Cc:	Heikki Linnakangas <hlinnaka(at)iki(dot)fi>, Thomas Munro <thomas(dot)munro(at)enterprisedb(dot)com>, Robert Haas <robertmhaas(at)gmail(dot)com>, pgsql-hackers <pgsql-hackers(at)postgresql(dot)org>, Костя Кузнецов <chapaev28(at)ya(dot)ru>
Subject:	Re: GiST VACUUM
Date:	2019-06-26 02:33:09
Message-ID:	20190626023309.GG1714@paquier.xyz
Views:	Raw Message \| Whole Thread \| Download mbox \| Resend email
Lists:	pgsql-hackers

On Tue, Jun 25, 2019 at 02:38:43PM +0500, Andrey Borodin wrote:
> I feel a little uncomfortable with number 0x7fffffff right in code.

PG_INT32_MAX...
--
Michael

From:	Thomas Munro <thomas(dot)munro(at)gmail(dot)com>
To:	Michael Paquier <michael(at)paquier(dot)xyz>
Cc:	Andrey Borodin <x4mmm(at)yandex-team(dot)ru>, Heikki Linnakangas <hlinnaka(at)iki(dot)fi>, Thomas Munro <thomas(dot)munro(at)enterprisedb(dot)com>, Robert Haas <robertmhaas(at)gmail(dot)com>, pgsql-hackers <pgsql-hackers(at)postgresql(dot)org>, Костя Кузнецов <chapaev28(at)ya(dot)ru>
Subject:	Re: GiST VACUUM
Date:	2019-06-26 03:07:49
Message-ID:	CA+hUKG+q8sYnhStNvpwnozTS-BJKj0Ade5wmwJe-wZTqspmmMg@mail.gmail.com
Views:	Raw Message \| Whole Thread \| Download mbox \| Resend email
Lists:	pgsql-hackers

On Wed, Jun 26, 2019 at 2:33 PM Michael Paquier <michael(at)paquier(dot)xyz> wrote:
> On Tue, Jun 25, 2019 at 02:38:43PM +0500, Andrey Borodin wrote:
> > I feel a little uncomfortable with number 0x7fffffff right in code.
>
> PG_INT32_MAX...

MaxTransactionId / 2?

--
Thomas Munro
https://enterprisedb.com

From:	Heikki Linnakangas <hlinnaka(at)iki(dot)fi>
To:	Thomas Munro <thomas(dot)munro(at)gmail(dot)com>, Michael Paquier <michael(at)paquier(dot)xyz>
Cc:	Andrey Borodin <x4mmm(at)yandex-team(dot)ru>, Thomas Munro <thomas(dot)munro(at)enterprisedb(dot)com>, Robert Haas <robertmhaas(at)gmail(dot)com>, pgsql-hackers <pgsql-hackers(at)postgresql(dot)org>, Костя Кузнецов <chapaev28(at)ya(dot)ru>
Subject:	Re: GiST VACUUM
Date:	2019-06-27 11:38:47
Message-ID:	f17e4589-a7f7-605e-4243-142e26260711@iki.fi
Views:	Raw Message \| Whole Thread \| Download mbox \| Resend email
Lists:	pgsql-hackers

On 26/06/2019 06:07, Thomas Munro wrote:
> On Wed, Jun 26, 2019 at 2:33 PM Michael Paquier <michael(at)paquier(dot)xyz> wrote:
>> On Tue, Jun 25, 2019 at 02:38:43PM +0500, Andrey Borodin wrote:
>>> I feel a little uncomfortable with number 0x7fffffff right in code.
>>
>> PG_INT32_MAX...
>
> MaxTransactionId / 2?

Yeah, that makes sense.

Here's a new version of the patches.

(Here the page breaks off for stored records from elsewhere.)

(* ===== verification/PyFloat.v ===== *)
(** * PyFloat: [int(float(s))] for a Python string [s]

    The rotation cell of every record goes through [int(float(...))]
    (src/convert_kicad_to_yy1.py, line 64).  This file models the CPython
    code behind the two calls, on the UTF-8 bytes of the cell:

    - [PyFloat_FromString]: the code points of the cell (decoded with
      [Utf8.utf8_decode]) through [_PyUnicode_TransformDecimalAndSpaceToASCII]
      (an ASCII string as it is; otherwise a white space of Unicode becomes
      a space, a decimal digit of any script its ASCII digit, and any other
      non-ASCII code point ['?'], which ends the string; the tables are
      those of Unicode 14.0, Python 3.11), then
      [_Py_string_to_number_with_underscores] on the ASCII bytes, then
      [float_from_string_inner] (strip spaces, [PyOS_string_to_double],
      whole string consumed), whose [_PyOS_ascii_strtod] calls
      [_Py_dg_strtod] (decimal grammar) and [_Py_parse_inf_or_nan];
    - the correctly rounded (round-half-even) binary64 value of the decimal
      literal, computed exactly on integers, with gradual underflow and
      overflow to infinity;
    - [float.__int__] ([PyLong_FromDouble]): truncation toward zero,
      [OverflowError] on an infinity, [ValueError] on a NaN.

    The theorems: the value of a literal is rounded correctly enough that
    [int(float(s))] is the truncation of the exact decimal value whenever
    its integer mantissa is below 2^53 (at most 15 significant digits);
    [int(float(str(z))) = z] for |z| <= 2^53; ASCII strings without digits
    and without the letter n are rejected with [ValueError]; spelled
    infinities raise [OverflowError]; the digits of every script of Unicode
    are read as the ASCII digits of the same values. *)

From S2P Require Import Prelude Utf8.
From Stdlib Require Import DecimalString DecimalPos.
Lemma export_join_nonempty (line : list (bool * string)) :
  line <> [] -> line <> [(false, EmptyString)] ->
  join_fields (map (fun '(q, f) => export_field q f) line) <> EmptyString.
Proof.
  destruct line as [|[q f] [|qf line]]; [done| |]; intros _ Hne; cbn [map join_fields].
  - destruct q; [discriminate|]. intros E. apply Hne.
    by pose proof (join_fields_empty [f] ltac:(done) E) as [= ->].
  - destruct (export_field q f); rewrite ?string_app_nil_l, ?string_app_cons; discriminate.
Qed.

(** Universal newlines keep a line feed. *)
Lemma translate_lf (a b : string) :
  no_crlf a = true -> translate_newlines (a +:+ String LF b) = a +:+ String LF (translate_newlines b).
Proof.
  unfold no_crlf. induction a as [|c a IH]; [reflexivity|].
  simpl. intros [Hc Ha]%andb_prop. unfold not_crlf in Hc.
  destruct (eq_char c CR); [done|]. rewrite string_app_cons. simpl. by rewrite IH.
Qed.

(** A line ended by CR LF or by LF is one line of the file iterator. *)
Lemma terminated_line (term a b : string) :
  term = lineterminator \/ term = String LF EmptyString -> no_crlf a = true ->
  split_lines (translate_newlines (a +:+ term +:+ b)) = (a +:+ String LF EmptyString) :: split_lines (translate_newlines b).
Proof.
  intros [-> | ->] Ha; unfold lineterminator; rewrite ?string_app_cons, ?string_app_nil_l;
    [rewrite translate_line | rewrite translate_lf]; by rewrite ?split_line.
Qed.

(** The records of a file written in any quoting style with CR LF or LF
    line ends, then those of the text that follows. *)
Lemma read_export_app (term : string) (lines : list (list (bool * string))) (t : string) (eof : option py_exc) :
  term = lineterminator \/ term = String LF EmptyString ->
  Forall (fun line => line <> [] /\ line <> [(false, EmptyString)]) lines ->
  rows_ok (map (map (fun qf => CStr qf.2)) lines) = true ->
  read_records parser_reset (split_lines (translate_newlines (export_text term lines +:+ t))) eof =
    stream_app (map (map snd) lines) (read_records parser_reset (split_lines (translate_newlines t)) eof).
Proof.
  intros Hterm Hne. induction Hne as [|line lines [H1 H2] _ IH]; [by rewrite string_app_nil_l|].
  unfold rows_ok. cbn [map forallb]. intros [Hl Hls]%andb_prop.
  destruct (export_parts line Hl) as (Hr & Hs & Hn & _).
  rewrite export_text_cons, <- !string_app_assoc, terminated_line by (done || by apply join_fields_no_crlf).
  simpl. rewrite (line_proc_gen _ (map snd line)); [| done | by destruct line | done | by apply export_join_nonempty].
  simpl. by rewrite IH.
Qed.

Lemma export_text_valid (term : string) (lines : list (list (bool * string))) :
  term = lineterminator \/ term = String LF EmptyString ->
  rows_ok (map (map (fun qf => CStr qf.2)) lines) = true -> utf8_valid (export_text term lines) = true.
Proof.
  intros Hterm. induction lines as [|line lines IH]; [done|].
  unfold rows_ok. cbn [map forallb]. intros [Hl Hls]%andb_prop.
  destruct (export_parts line Hl) as (_ & _ & _ & Hv). rewrite export_text_cons.
  apply utf8_valid_app; [by apply join_fields_valid|].
  apply utf8_valid_app; [by destruct Hterm as [-> | ->]; vm_compute | by apply IH].
Qed.

Lemma csv_reader_export (term : string) (lines : list (list (bool * string))) :
  term = lineterminator \/ term = String LF EmptyString ->
  Forall (fun line => line <> [] /\ line <> [(false, EmptyString)]) lines ->
  rows_ok (map (map (fun qf => CStr qf.2)) lines) = true ->
  csv_reader (export_text term lines) = stream_app (map (map snd) lines) RNil.
Proof.
  intros Hterm Hne Hok. rewrite csv_reader_valid by (by apply export_text_valid).
  rewrite <- (string_app_nil_r (export_text term lines)). by rewrite read_export_app.
Qed.

Lemma kicad_lines_shape (lines : list (list (bool * string))) (zs : list Z) :
  Forall2 (fun r z => length r = 7%nat /\ rotation_of (CStr (r !!! 5%nat)) = Ok z) (map (map snd) lines) zs ->
  Forall (fun line => line <> [] /\ line <> [(false, EmptyString)]) lines.
Proof.
  revert zs. induction lines as [|l lines IH]; intros zs H; inversion H as [|r z ? ? [Hl _] Hrest]; subst;
    constructor; [|by apply (IH _ Hrest)].
  rewrite length_map in Hl. destruct l as [|? [|? ?]]; simpl in Hl; [lia | lia | split; discriminate].
Qed.

(** C30. A KiCad position file written by any CSV writer converts: the
    header [Ref,Val,Package,PosX,PosY,Rot,Side] and seven-cell rows, each
    field quoted or not (KiCad quotes its text fields), every line ended
    by CR LF or by LF, give the preamble followed by one converted row per
    input row, in order, and the success message. *)
Theorem convert_csv_kicad_export (fs : fsys) (inp out term : string) (hq : list bool)
    (lines : list (list (bool * string))) (zs : list Z) :
  fs !! inp = Some (FFile (export_text term (zip hq kicad_header :: lines))) -> inp <> out ->
  (exists fs1, open_write fs out = Ok fs1) ->
  term = lineterminator \/ term = String LF EmptyString -> length hq = 7%nat ->
  rows_ok (map (map (fun qf => CStr qf.2)) lines) = true ->
  Forall2 (fun r z => length r = 7%nat /\ rotation_of (CStr (r !!! 5%nat)) = Ok z) (map (map snd) lines) zs ->
  convert_csv_to_neoden fs inp out =
    (<[out := FFile (preamble_text +:+ writerows (zip_with kicad_out (map (map snd) lines) zs))]> fs,
     [MsgSuccess inp out]).
Proof.
  intros Hin Hne Hw Hterm Hq Hok Hrows. rewrite (convert_opened fs inp out _ Hin Hw).
  destruct (String.eqb_spec inp out); [done|]. cbv zeta.
  assert (Hh : map snd (zip hq kicad_header) = kicad_header) by (apply snd_zip; rewrite Hq; done).
  assert (Hhd : map (fun qf => CStr qf.2) (zip hq kicad_header) = map CStr kicad_header)
    by (rewrite <- Hh at 2; rewrite map_map; reflexivity).
  destruct (kicad_rows_convert _ zs Hrows) as [Hf Hconv].
  unfold dict_reader. rewrite csv_reader_export; [| done | | ].
  - cbn [map stream_app]. rewrite Hh.
    rewrite (dict_rows_stream_app kicad_header _ RNil), Hf, (convert_loop_app _ _ _ Hconv). simpl.
    unfold close_output. by rewrite insert_insert_eq, string_app_nil_r.
  - constructor; [|by apply (kicad_lines_shape _ zs)].
    split; intros E; apply (f_equal (map snd)) in E; rewrite Hh in E; discriminate.
  - unfold rows_ok in *. cbn [map forallb]. rewrite Hhd, Hok, andb_true_r. vm_compute. reflexivity.
Qed.

Lemma convert_csv_kicad_export_witness :
  convert_csv_to_neoden
    (<["in.csv" := FFile (export_text (String LF EmptyString)
        (zip (replicate 7 false) kicad_header ::
         [[(true, "R1"); (true, "10k"); (true, "R_0402"); (false, "12.5"); (false, "-34.2"); (false, "180.0");
           (false, "top")]]))]> ∅)
    "in.csv" "out.csv" =
  (<["out.csv" := FFile (preamble_text +:+
        writerows [kicad_out ["R1"; "10k"; "R_0402"; "12.5"; "-34.2"; "180.0"; "top"] 180])]>
     (<["in.csv" := FFile (export_text (String LF EmptyString)
        (zip (replicate 7 false) kicad_header ::
         [[(true, "R1"); (true, "10k"); (true, "R_0402"); (false, "12.5"); (false, "-34.2"); (false, "180.0");
           (false, "top")]]))]> ∅),
   [MsgSuccess "in.csv" "out.csv"]).
Proof.
  apply (convert_csv_kicad_export _ "in.csv" "out.csv" (String LF EmptyString) (replicate 7 false)
           [[(true, "R1"); (true, "10k"); (true, "R_0402"); (false, "12.5"); (false, "-34.2"); (false, "180.0");
             (false, "top")]] [180]%Z);
    [reflexivity | discriminate | eexists; reflexivity | right; reflexivity | reflexivity
    | vm_compute; reflexivity |].
  constructor; [split; [reflexivity | vm_compute; reflexivity] | constructor].
Defined.

(** ** A leading byte order mark *)

(** A step of the parser only appends to the record read so far. *)
Lemma process_char_fields (p : parser) (c : pchar) (p' : parser) :
  process_char p c = Ok p' -> exists l, p_fields p' = p_fields p ++ l.
Proof.
  unfold process_char, start_field, add_char, save_field, set_state, res_map, res_bind.
  repeat case_match; intros; simplify_eq/=; eexists; (reflexivity || by rewrite app_nil_r).
Qed.

Lemma bom_fields_app (fns l : list string) : bom_fields fns -> bom_fields (fns ++ l).
Proof. intros (f & rest & ->). by exists f, (rest ++ l). Qed.

Lemma string_of_list_ascii_app (l1 l2 : list ascii) :
  string_of_list_ascii (l1 ++ l2) = string_of_list_ascii l1 +:+ string_of_list_ascii l2.
Proof. induction l1 as [|c l1 IH]; simpl; [by rewrite string_app_nil_l | by rewrite string_app_cons, IH]. Qed.

Lemma bom_save (p : parser) : bom_parser p -> bom_fields (p_fields (save_field p)).
Proof.
  intros [(_ & Hf & x & Hx) | H]; unfold save_field; simpl; [|by apply bom_fields_app].
  rewrite Hf, Hx, rev_app_distr, rev_involutive, string_of_list_ascii_app, string_of_list_ascii_of_string.
  by exists (string_of_list_ascii (rev x)), [].
Qed.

Changes:

* I changed the reuse-logging so that we always write a reuse WAL
record, even if the deleteXid is very old. I tried to avoid that with
the check for MaxTransactionId / 2 or 0x7fffffff, but it had some
problems. In the previous patch version, it wasn't just an optimization.
Without the check, we would write 32-bit XIDs to the log that had
already wrapped around, and that caused the standby to unnecessarily
wait for or kill backends. But checking for MaxTransaction / 2 isn't
quite enough: there was a small chance that the next XID counter
advanced just after checking for that, so that we still logged an XID
that had just wrapped around. A more robust way to deal with this is to
log a full 64-bit XID, and check for wraparound at redo in the standby.
And if we do that, trying to optimize this in the master doesn't seem
that important anymore. So in this patch version, we always log the
64-bit XID, and check for the MaxTransaction / 2 when replaying the WAL
record instead.

* I moved the logic to extend a 32-bit XID to 64-bits to a new helper
function in varsup.c.

* Instead of storing just a naked FullTransactionId in the "page
contents" of a deleted page, I created a new struct for that. The effect
is the same, but I think the struct clarifies what's happening, and it's
a good location to attach a comment explaining it.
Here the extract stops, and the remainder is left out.